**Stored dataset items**
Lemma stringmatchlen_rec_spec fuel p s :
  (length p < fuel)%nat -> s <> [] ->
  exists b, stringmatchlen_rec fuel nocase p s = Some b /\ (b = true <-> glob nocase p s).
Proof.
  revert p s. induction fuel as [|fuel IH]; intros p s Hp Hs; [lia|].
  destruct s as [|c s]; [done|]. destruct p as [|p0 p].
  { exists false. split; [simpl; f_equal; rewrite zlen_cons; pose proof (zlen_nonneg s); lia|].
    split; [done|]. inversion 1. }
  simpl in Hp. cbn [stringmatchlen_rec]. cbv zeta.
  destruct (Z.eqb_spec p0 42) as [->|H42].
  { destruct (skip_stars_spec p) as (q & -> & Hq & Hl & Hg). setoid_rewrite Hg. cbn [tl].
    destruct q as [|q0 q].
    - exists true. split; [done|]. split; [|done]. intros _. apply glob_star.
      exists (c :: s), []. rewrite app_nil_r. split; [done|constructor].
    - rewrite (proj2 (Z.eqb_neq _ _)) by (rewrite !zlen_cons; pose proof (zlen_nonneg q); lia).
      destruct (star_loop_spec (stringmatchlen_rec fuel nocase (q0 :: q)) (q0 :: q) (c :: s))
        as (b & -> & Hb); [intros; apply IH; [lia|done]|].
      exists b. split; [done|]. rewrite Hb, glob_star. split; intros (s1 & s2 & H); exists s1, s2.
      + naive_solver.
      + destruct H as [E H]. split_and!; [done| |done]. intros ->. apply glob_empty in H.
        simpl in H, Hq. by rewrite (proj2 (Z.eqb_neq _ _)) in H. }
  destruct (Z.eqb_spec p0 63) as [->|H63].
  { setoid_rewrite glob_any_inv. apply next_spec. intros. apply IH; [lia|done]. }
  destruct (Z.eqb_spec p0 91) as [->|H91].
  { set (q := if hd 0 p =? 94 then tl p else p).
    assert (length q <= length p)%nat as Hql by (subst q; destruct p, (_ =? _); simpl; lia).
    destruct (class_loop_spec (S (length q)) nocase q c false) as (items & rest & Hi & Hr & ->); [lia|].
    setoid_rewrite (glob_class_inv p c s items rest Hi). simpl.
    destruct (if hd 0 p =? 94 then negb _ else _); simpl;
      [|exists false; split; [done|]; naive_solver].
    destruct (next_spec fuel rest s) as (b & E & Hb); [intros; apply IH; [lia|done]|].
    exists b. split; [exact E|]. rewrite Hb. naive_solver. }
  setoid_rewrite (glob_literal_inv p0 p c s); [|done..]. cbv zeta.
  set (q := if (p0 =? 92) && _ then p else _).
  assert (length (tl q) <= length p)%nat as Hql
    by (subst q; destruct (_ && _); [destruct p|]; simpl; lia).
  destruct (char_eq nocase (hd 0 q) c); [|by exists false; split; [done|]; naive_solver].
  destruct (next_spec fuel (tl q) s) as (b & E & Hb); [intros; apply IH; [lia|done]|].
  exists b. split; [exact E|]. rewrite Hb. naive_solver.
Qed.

**ASSIGNMENT**
Every line above holding the string "simpl" should be listed.

**REPLY**
  { exists false. split; [simpl; f_equal; rewrite zlen_cons; pose proof (zlen_nonneg s); lia|].
  simpl in Hp. cbn [stringmatchlen_rec]. cbv zeta.
        simpl in H, Hq. by rewrite (proj2 (Z.eqb_neq _ _)) in H. }
    assert (length q <= length p)%nat as Hql by (subst q; destruct p, (_ =? _); simpl; lia).
    setoid_rewrite (glob_class_inv p c s items rest Hi). simpl.
    destruct (if hd 0 p =? 94 then negb _ else _); simpl;
    by (subst q; destruct (_ && _); [destruct p|]; simpl; lia).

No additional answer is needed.